What paths will the Go programming language take? This question is posed to CoreOS CTO and Co-founder Brandon Philips, and DeferPanic Founder Ian Eyberg, at the start of this edition of The New Stack Analysts podcast, recorded at GopherCon 2015.
“We’re talking about systems that aren’t writing kernels – not writing underlying, low-level bits that are talking directly to hardware – but systems that are interacting across a data center or across the Internet,” says Brandon.
“The cool thing is,” says Brandon, “it’s a piece of technology that’s enabling a lot of interesting research and development in those areas. So you’re seeing time-series databases being built, you’re seeing these consistent databases being built, schedulers, things that talk to and configure network fabric.”

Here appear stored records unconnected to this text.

(* ===== verification/StreamingFacts.v ===== *)
(** * Streams of proposal parts: reassembly

    The parts of a proposal, received in any order and any number of times, are
    emitted in order, once for each time the stream has been complete; a stream
    is forgotten when all its parts have been emitted. A peer can make the
    reassembly panic. *)

From S2P Require Import Prelude Types Bytes ConsensusTypes Streaming.

Section streams.
Context {Part Hgt Addr : Type} (as_init : Part -> option (ProposalInit.t Hgt Addr)).

Abbreviation msg := (StreamMessage.t Part).
Abbreviation state := (StreamState.t Part Hgt Addr).
Abbreviation seq := StreamMessage.sequence.
Implicit Types (m : msg) (l M : list msg) (D : gset Sequence) (st : state).

Definition data l : list Part := omap (fun m => StreamContent.into_data m.(StreamMessage.content)) l.

(** ** Streams

    A sender numbers the messages of a stream from 0; the first carries the
    part with the proposal's header, the last is the end of the stream. *)
Record stream (id : StreamId) (init : ProposalInit.t Hgt Addr) M : Prop := {
  stream_ids i m : M !! i = Some m -> m.(StreamMessage.stream_id) = id;
  stream_seqs i m : M !! i = Some m -> seq m = N.of_nat i;
  stream_first m : M !! 0 = Some m -> init_of as_init m = Some init;
  stream_fin i m : M !! i = Some m -> (StreamMessage.is_fin m = true <-> S i = length M);
  stream_len : (0 < N.of_nat (length M) <= U64_MAX)%N;
}.

(** ** The specification

    Of a stream, the messages with the sequence numbers [D] have arrived: the
    longest prefix of the stream that has arrived is emitted, the rest waits. *)
Fixpoint arrived D M : list msg :=
  match M with
  | [] => []
  | m :: M => if bool_decide (seq m ∈ D) then m :: arrived D M else []
  end.
Definition waiting D M : list msg :=
  filter (fun m => seq m ∈ D) (drop (length (arrived D M)) M).
Definition all_arrived D M : bool := bool_decide (length (arrived D M) = length M).
Definition fin_arrived D M : bool := bool_decide (N.of_nat (length M - 1) ∈ D).

Definition state_for (init : ProposalInit.t Hgt Addr) D M : state :=
  let n := N.of_nat (length (arrived D M)) in
  StreamState.mk (waiting D M) (match arrived D M with [] => None | _ => Some init end) D n
    (if fin_arrived D M then N.of_nat (length M) else 0%N) (fin_arrived D M) n.

Lemma arrived_prefix D M : arrived D M `prefix_of` M.
Proof.
  induction M as [|m M IH]; cbn; [done|]. case_bool_decide; [by apply prefix_cons|apply prefix_nil].
Qed.

Lemma arrived_take D M : arrived D M = take (length (arrived D M)) M.
Proof. destruct (arrived_prefix D M) as [l Hl]. rewrite Hl at 3. by rewrite take_app_length. Qed.

(** More arrivals, a longer prefix. *)
Lemma arrived_mono D D' M : D ⊆ D' -> arrived D M `prefix_of` arrived D' M.
Proof.
  intros HD. induction M as [|m M IH]; cbn; [done|]. case_bool_decide; [|apply prefix_nil].
  rewrite bool_decide_eq_true_2 by set_solver. by apply prefix_cons.
Qed.

(** ** The emitting loop *)

(** Messages numbered from [k] on. *)
Definition numbered (k : N) l : Prop := forall i m, l !! i = Some m -> seq m = (k + N.of_nat i)%N.

Lemma numbered_cons k m l : numbered k (m :: l) <-> seq m = k /\ numbered (k + 1) l.
Proof.
  split.
  - intros H. split; [rewrite (H 0 m eq_refl); lia|]. intros i x Hx. rewrite (H (S i) x Hx). lia.
  - intros [H1 H2] [|i] x Hx; cbn in Hx; simplify_eq; [lia|]. rewrite (H2 i x Hx). lia.
Qed.

Lemma numbered_gt k l m : numbered k l -> m ∈ l -> (k <= seq m)%N.
Proof. intros Hn [i Hi]%list_elem_of_lookup. rewrite (Hn i m Hi). lia. Qed.

Lemma set_emitted_same st k :
  st.(StreamState.next_sequence) = k -> st.(StreamState.emitted_messages) = k -> StreamState.set_emitted st k k = st.
Proof. destruct st. cbn. by intros -> ->. Qed.

Lemma emit_from_spec D l st to_emit k :
  numbered k l -> st.(StreamState.next_sequence) = k -> st.(StreamState.emitted_messages) = k ->
  (k + N.of_nat (length l) <= U64_MAX)%N ->
  let a := arrived D l in
  let n := (k + N.of_nat (length a))%N in
  StreamState.emit_from (filter (fun m => seq m ∈ D) l) st to_emit =
    Ret (StreamState.set_buffer (StreamState.set_emitted st n n) (filter (fun m => seq m ∈ D) (drop (length a) l)),
         to_emit ++ data a).
Proof.
  revert st to_emit k. induction l as [|m l IH]; intros st to_emit k Hnum Hnext Hemit Hle.
  { cbn. by rewrite N.add_0_r, app_nil_r, set_emitted_same. }
  apply numbered_cons in Hnum as [Hm Hnum]. cbn [arrived length]. rewrite filter_cons. cbn in Hle.
  destruct (decide (seq m ∈ D)) as [Hin|Hin].
  - rewrite bool_decide_eq_true_2 by done. cbn [StreamState.emit_from]. rewrite Hm, Hnext, N.eqb_refl.
    unfold StreamState.emit. rewrite Hm, Hemit.
    rewrite (proj2 (add_u64_Ret k 1 (k + 1)%N)) by (split; [done|lia]). cbn [mbind outcome_bind].
    rewrite (IH _ _ (k + 1)%N) by (done || lia). cbn [length drop].
    replace (k + 1 + N.of_nat (length (arrived D l)))%N with (k + N.of_nat (S (length (arrived D l))))%N by lia.
    f_equal. f_equal. cbn. by destruct (StreamContent.into_data _); rewrite <- ?app_assoc.
  - rewrite bool_decide_eq_false_2 by done. cbn [length drop]. rewrite filter_cons_False by done.
    cbn [data omap list_omap]. rewrite N.add_0_r, app_nil_r.
    assert (Hstop : forall b st', (forall m', m' ∈ b -> seq m' <> st'.(StreamState.next_sequence)) ->
      StreamState.emit_from b st' to_emit = Ret (StreamState.set_buffer st' b, to_emit)).
    { intros [|m' b] st' Hb; cbn; [done|]. rewrite (proj2 (N.eqb_neq _ _)); [done|]. apply Hb. by constructor. }
    rewrite Hstop.
    + by rewrite set_emitted_same.
    + intros m' [_ Hm']%list_elem_of_filter. apply (numbered_gt _ _ _ Hnum) in Hm'. lia.
Qed.

(** ** Arrivals *)

Lemma numbered_inj k l m m' : numbered k l -> m ∈ l -> m' ∈ l -> seq m = seq m' -> m = m'.
Proof.
  intros Hn [i Hi]%list_elem_of_lookup [j Hj]%list_elem_of_lookup Heq.
  rewrite (Hn i m Hi), (Hn j m' Hj) in Heq. assert (i = j) as -> by lia. congruence.
Qed.

Lemma filter_none D l : D = ∅ -> filter (fun m => seq m ∈ D) l = [].
Proof. intros ->. induction l as [|m l IH]; [done|]. rewrite filter_cons_False by set_solver. exact IH. Qed.

Lemma filter_new D l (x : Sequence) :
  (forall m, m ∈ l -> seq m <> x) ->
  filter (fun m => seq m ∈ {[x]} ∪ D) l = filter (fun m => seq m ∈ D) l.
Proof.
  intros Hx. induction l as [|m l IH]; [done|]. rewrite !filter_cons, IH by (intros; apply Hx; by constructor).
  assert (seq m <> x) by (apply Hx; constructor).
  destruct (decide (seq m ∈ D)); [rewrite decide_True by set_solver|rewrite decide_False by set_solver]; done.
Qed.

Lemma push_filter D l k m :
  numbered k l -> m ∈ l -> seq m ∉ D ->
  MinHeap.push m (filter (fun m => seq m ∈ D) l) = filter (fun x => seq x ∈ {[seq m]} ∪ D) l.
Proof.
  revert k. induction l as [|x l IH]; intros k Hnum Hin Hm; [by apply not_elem_of_nil in Hin|].
  pose proof Hnum as [Hx Hl]%numbered_cons. rewrite !filter_cons. apply elem_of_cons in Hin as [->|Hin].
  - rewrite decide_False, decide_True by set_solver. rewrite filter_new.
    2:{ intros m' Hm'. apply (numbered_gt _ _ _ Hl) in Hm'. lia. }
    assert (Hb : forall m', m' ∈ filter (fun m => seq m ∈ D) l -> (seq x < seq m')%N).
    { intros m' [_ Hm']%list_elem_of_filter. apply (numbered_gt _ _ _ Hl) in Hm'. lia. }
    destruct (filter _ l) as [|m' b]; cbn; [done|]. rewrite (proj2 (N.ltb_lt _ _)); [done|]. apply Hb. by constructor.
  - assert (Hlt : (seq x < seq m)%N) by (apply (numbered_gt _ _ _ Hl) in Hin; lia).
    assert (seq x <> seq m) by lia. rewrite <- (IH _ Hl Hin Hm). destruct (decide (seq x ∈ D)).
    + rewrite decide_True by set_solver. cbn. by rewrite (proj2 (N.ltb_ge _ _)) by lia.
    + rewrite decide_False by set_solver. done.
Qed.

Lemma arrived_in D l m : m ∈ arrived D l -> seq m ∈ D.
Proof.
  induction l as [|x l IH]; cbn; [by intros ?%not_elem_of_nil|].
  case_bool_decide; [|by intros ?%not_elem_of_nil]. intros [->|?]%elem_of_cons; auto.
Qed.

Ian says that Go has a consistent syntax that’s easy to learn, that he can read it in one environment and then another, and see the same style. Upon learning it, one can read it anywhere, in easy-to-understand terms, says Ian, whereas Erlang, for example, is a language that has some similarities to Go, but it is hard for people to understand what they are looking at when they see it.
People other than those on the language core team are able to import external packages, an idea that Brandon calls good, interesting, and well-thought-out. As the Go language and tooling matures, it can remain lean.
According to Ian, packaging in general has become a contentious issue. As has generics, too, suggests Alex.
“I think a small minority of people have a problem with (generics),” says Ian. “The people that have a problem with a lack of it, they’re so used to a different style of programming from other languages that allow them to mix and match their code freely, even when it might not be the best idea to do that.”